N.B : Je vous avais promis de faire court vu votre planning serré, donc nous arrivons à la dernière question : Dominique, quel avenir pour les communications humaines dans ce monde technique qui est le nôtre aujourd’hui ?

D.W : L’idéologie technique va perdurer encore quelques temps, puis s’effondrer. Je vois deux raisons à cela : d’abord, il y aura des bugs énormes, qu’ils soient économiques, financiers ou autres…Ensuite, je pense que la génération qui aura été élevée au biberon de cette idéologie technique va engendrer une génération qui, en revanche, va prendre conscience de la folie de son héritage. L’effritement de cette idéologie sera je crois accompagnée d’une recherche de l’humain, car au final, notre usage immodéré de la technique n’est motivé par rien d’autre que par la recherche de l’humain…On remettra alors à la place qui est la leur ces outils technologiques : parfois utiles, parfois révolutionnaires, mais aussi parfois complètement inutiles. A mon sens, c’est de l’excès même de ces systèmes d’information et de ces technologies que viendra le retour de l’humain.
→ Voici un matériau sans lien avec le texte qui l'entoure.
(** X22.  A file that fails ends the walk of its directory.  When the first
    entry the directory lists is a file that the filter lets through and
    [_backupFile] throws on it, [_backupDir] prints the error and
    returns: the entries that follow are not looked at, whatever they
    are. *)
Theorem a_failing_file_ends_the_walk_of_its_directory (fuel : nat) (s : BackupSource.t)
    (lb : option BackupInfo) (dirname : string) (instance : BackupInstance.t)
    (flt : Filter.t) (w w1 w2 : World) (entry : DirEntry) (rest : list DirEntry)
    (e : Error) :
  let fn := Path.join [dirname; name entry] in
  let w1' := MkWorld (disk w1) (console w1) (trace w1) (clock w1) (count_folder (stats w1)) in
  _backupDir_head s lb dirname instance w = (Ok true, w1) ->
  readdir dirname w1' = (Ok (entry :: rest), w1') ->
  entry_type entry = Some "F"%char ->
  Filter.ignores flt (rel s fn) = None ->
  _backupFile s lb fn instance w1' = (Throw e, w2) ->
  _backupDir (S fuel) s lb dirname instance flt w
  = (Ok tt, MkWorld (disk w2) (console w2 ++ [LogObject e]) (trace w2) (clock w2) (stats w2)).
Proof.
  intros fn w1' Hhead Hdir Hty Hign Hfile.
  cbn [_backupDir]. rewrite bind_run, Hhead. cbv iota.
  rewrite bind_run. unfold update_stats at 1. fold (count_folder (stats w1)). fold w1'.
  unfold try_catch. rewrite bind_run, Hdir.
  rewrite bind_run. rewrite Hty. fold fn. rewrite Hign.
  change (Ascii.eqb "F" "D") with false. change (Ascii.eqb "F" "F") with true. cbv iota.
  rewrite Hfile. reflexivity.
Qed.
(** * pass-inator: the password generator of [main.go]

    A shallow embedding of [secureRandomInt], [validateConfig] and
    [generatePassword], with the operating system's random source kept
    abstract, and the properties of the generation algorithm proved over
    it. *)

From Stdlib Require Import ZArith Lia Ascii String DecimalString.
From stdpp Require Import base list.

Open Scope Z_scope.

(** ** Go values *)

(** A Go [string] is a sequence of bytes. *)
Abbreviation gostring := (list ascii).

Definition lit (s : string) : gostring := list_ascii_of_string s.

(** [len(s)], a Go [int]. *)
Definition len {A} (s : list A) : Z := Z.of_nat (length s).

(** Go's [int] is 64 bits wide on the platforms the program is built for;
    arithmetic on it wraps around. *)
Definition intSize : Z := 64.

Definition int_wrap (z : Z) : Z :=
  (z + 2 ^ (intSize - 1)) mod 2 ^ intSize - 2 ^ (intSize - 1).

Definition int_sub (a b : Z) : Z := int_wrap (a - b).

Definition is_int (z : Z) : Prop :=
  - 2 ^ (intSize - 1) <= z < 2 ^ (intSize - 1).

(** ** Constants, [main.go] lines 13-19 *)

Definition minPasswordLength : Z := 6.
Definition lowercaseChars : gostring := lit "abcdefghijklmnopqrstuvwxyz".
Definition uppercaseChars : gostring := lit "ABCDEFGHIJKLMNOPQRSTUVWXYZ".
Definition numberChars : gostring := lit "0123456789".
Definition specialChars : gostring := lit "!@#$%^&*()_+-=[]{}|;:,.<>?".

(** ** [PasswordConfig], lines 22-28 *)

Record PasswordConfig := {
  Length : Z;
  UseLowercase : bool;
  UseUppercase : bool;
  UseNumbers : bool;
  UseSpecialChars : bool
}.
Le plus tôt sera d’ailleurs le mieux, car cette domination idéologique provoque un dumping terrible des pays du Nord sur les pays du Sud, à qui l’on répète sans cesse qu’ils ne sont pas assez « équipés » en technologie. Et le problème, c’est que dans 20 ou 30 ans, lorsque les pays du Nord auront enfin compris l’inefficacité du tout- technologique, les pays du Sud, eux, seront alors au stade qui est le nôtre aujourd’hui. Et les incompréhensions qui en résulteront risquent d’être colossales.